To my future

 

I want to see where beauty comes from. I’d like to plant you ever so swiftly into my world. Hauling my heart to the place you make magic. Lost in translation, my pockets filling with flowers. Emptiness crept in. Absence still lingered in the brightness and body of every living thing. Every dark shadow, every glowing ambiance, every silent sound.

It was you. Finding you here seemed unimaginable, a lost cause. You are the great wonder of fall and the thirst for salt. You encompass the warmth, passion, and healing hands I long to hold.

When I finally understand that everyone fails at love at some point, as much as myself, I can’t help but wonder what will be left but ragweed, thistle, or the paper wings of a dragonfly?

If I’ve gotten the story right thus far, it’s that desire is continuous and reckless. Even still, there is so much I want to know: what you believe, what makes you smile, what hurts haunt you, what you dreamed in your youth, which self-acquired pleasures surfaced amidst your innocent childhood…

I want to know our story. I want to know what we meant to each other in our lives past.. Are we impetuous? Are we kind to each other? Do we surrender to what the mind cannot think past? Where is the evidence that I will learn to be nothing less than great to you? I desire to show you that real love does exist. I desire to show this to myself, too.

When we are face to face and I am too frightened to let go of my fears, I want you to know now how I am feeling, what I’m thinking. The moon overhead begins to peer through its blanket of clouds like a giant peach. I want to tell you how I adore the seriousness of your fingers and the way you fearfully repel yourself so far out of my reach. You may be quick to give your body to me but it is your heart that I’m after. I fall into a shallow ditch, tripping over my ghosts. My mind creates a fantasy of you, knuckles pale from the threshold of sheets, calling out my name like a vaulted secret. Here I stand in solitude, searching for the compass rose to help me live through this. Here I surfaced the discovery of truth, in which the incandescent blooms were still in the blindness of such longing.

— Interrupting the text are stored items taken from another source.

(* ===== verification/Host.v ===== *)
(** * Host: the calls the message handlers make to the host

    The host kernel and C library are parameters.  [Sys A] names a call with its
    arguments; its answer of type [A] is what the call returns: the [int] of the
    C function, paired with the structure it fills in, whose content is
    unspecified when the call fails.  [k_errno] of [FdKernel] is the variable
    [errno]. *)

From S2P Require Import Prelude Types TerminalFilter FdMap.

(** ** Structures of the host *)

(** [struct stat]. *)
Record HostStat := mkHostStat {
  st_dev : Z; st_ino : Z; st_mode : Z; st_nlink : Z; st_uid : Z; st_gid : Z; st_rdev : Z;
  st_size : Z; st_atime : Z; st_mtime : Z; st_ctime : Z
}.

(** [struct flock]. *)
Record Flock := mkFlock { l_type : Z; l_whence : Z; l_start : Z; l_len : Z; l_pid : Z }.

(** [struct termios]; the control characters are bytes. *)
Record HostTermios := mkHostTermios {
  ht_iflag : Z; ht_oflag : Z; ht_cflag : Z; ht_lflag : Z;
  ht_cc : list Z; ht_ispeed : Z; ht_ospeed : Z
}.

Record Winsize := mkWinsize { ws_row : Z; ws_col : Z; ws_xpixel : Z; ws_ypixel : Z }.
Record Statvfs := mkStatvfs { f_blocks : Z; f_bavail : Z }.

(** ** Calls *)

Inductive Sys : Type -> Type :=
(* time and processes *)
| SClockGettime : Sys (Z * (Z * Z))
| SNanosleep (flags : Z) (t : Z * Z) : Sys (Z * (Z * Z))
| SAlarm (sec : Z) : Sys Z
| SGetpid : Sys Z
| SGetpgrp : Sys Z
| SGetpgid (pid : Z) : Sys Z
| SGetsid (pid : Z) : Sys Z
| SSetsid : Sys Z
| SSetpgid (pid pgid : Z) : Sys Z
| SGetuid : Sys Z
| SGeteuid : Sys Z
| SGetgid : Sys Z
| SGetegid : Sys Z
| SFork : Sys Z
| SWaitpid (pid options : Z) : Sys (Z * Z)
(** [true]: the program was replaced *)
| SExecve (path : cstring) (argv envp : list cstring) : Sys bool
(* paths *)
| SAccess (path : cstring) (mode : Z) : Sys Z
| SChdir (path : cstring) : Sys Z
| SOpen (path : cstring) (flags mode : Z) : Sys Z
| SStat (path : cstring) : Sys (Z * HostStat)
| SLstat (path : cstring) : Sys (Z * HostStat)
| SReadlink (path : cstring) (size : Z) : Sys (Z * list Z)
| SRealpath (path : cstring) : Sys (option cstring)
| SRename (from to : cstring) : Sys Z
| SLink (from to : cstring) : Sys Z
| SSymlink (target path : cstring) : Sys Z
| SUnlink (path : cstring) : Sys Z
| SRmdir (path : cstring) : Sys Z
| SMkdir (path : cstring) (mode : Z) : Sys Z
| SMtab : Sys (option (list cstring))
| SSync : Sys unit
(* descriptors *)
| SFstat (fd : Z) : Sys (Z * HostStat)
| SFstatvfs (fd : Z) : Sys (Z * Statvfs)
| SLseek (fd off whence : Z) : Sys Z
| SFtruncate (fd len : Z) : Sys Z
| SFsync (fd : Z) : Sys Z
| SFdatasync (fd : Z) : Sys Z
| SReadv (fd : Z) (lens : list Z) : Sys (Z * list Z)
| SWritev (fd : Z) (data : list Z) : Sys Z
| SReaddir (fd : Z) : Sys (option cstring)
| SRewinddir (fd : Z) : Sys unit
| SFpathconf (fd name : Z) : Sys Z
| SFchmod (fd mode : Z) : Sys Z
| SFchown (fd uid gid : Z) : Sys Z
| SFutimens (fd : Z) (ts : option (Z * Z)) : Sys Z
| SPipe : Sys (Z * (Z * Z))
| SGetfl (fd : Z) : Sys Z
(** [fcntl(fd, F_SETFL)] without its argument *)
| SSetflNoArg (fd : Z) : Sys Z
| SSetfd (fd flags : Z) : Sys Z
| SLock (fd cmd : Z) (l : Flock) : Sys (Z * Flock)
(* terminals *)
| STtyname (fd size : Z) : Sys (Z * list Z)
| SCtermid : Sys cstring
| STcgetattr (fd : Z) : Sys (Z * HostTermios)
| STcsetattr (fd action : Z) (t : HostTermios) : Sys Z
| STcgetpgrp (fd : Z) : Sys Z
| STcsetpgrp (fd pgrp : Z) : Sys Z
| STcgetsid (fd : Z) : Sys Z
| STcflush (fd queue : Z) : Sys Z
| STcdrain (fd : Z) : Sys Z
| SGetWinsize (fd : Z) : Sys (Z * Winsize)
| SSetWinsize (fd : Z) (w : Winsize) : Sys Z
| STiocsti (fd v : Z) : Sys Z
(** the clock, then what happens round by round while a filtered terminal is read *)
| SMonotonic : Sys (Z * Z)
| SFilterPasses (fd : Z) : Sys (list Pass).

Class HostKernel (K : Type) := {
  sys : forall {A}, Sys A -> K -> K * A;
  set_errno : Z -> K -> K
}.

I hunger for eloquence. I measure the isopleths. I visit my life with reckless plenitude. The air is flawless, fragrant and fireflies begin to turn on their electric wills. I plead with the night to let me come back whole, let me remember how to touch…how to touch you, before it’s too late. I want to be everything that you didn’t even know you wanted. Let it begin and you will see, I’ll race you till my last breath is drawn out of my lungs.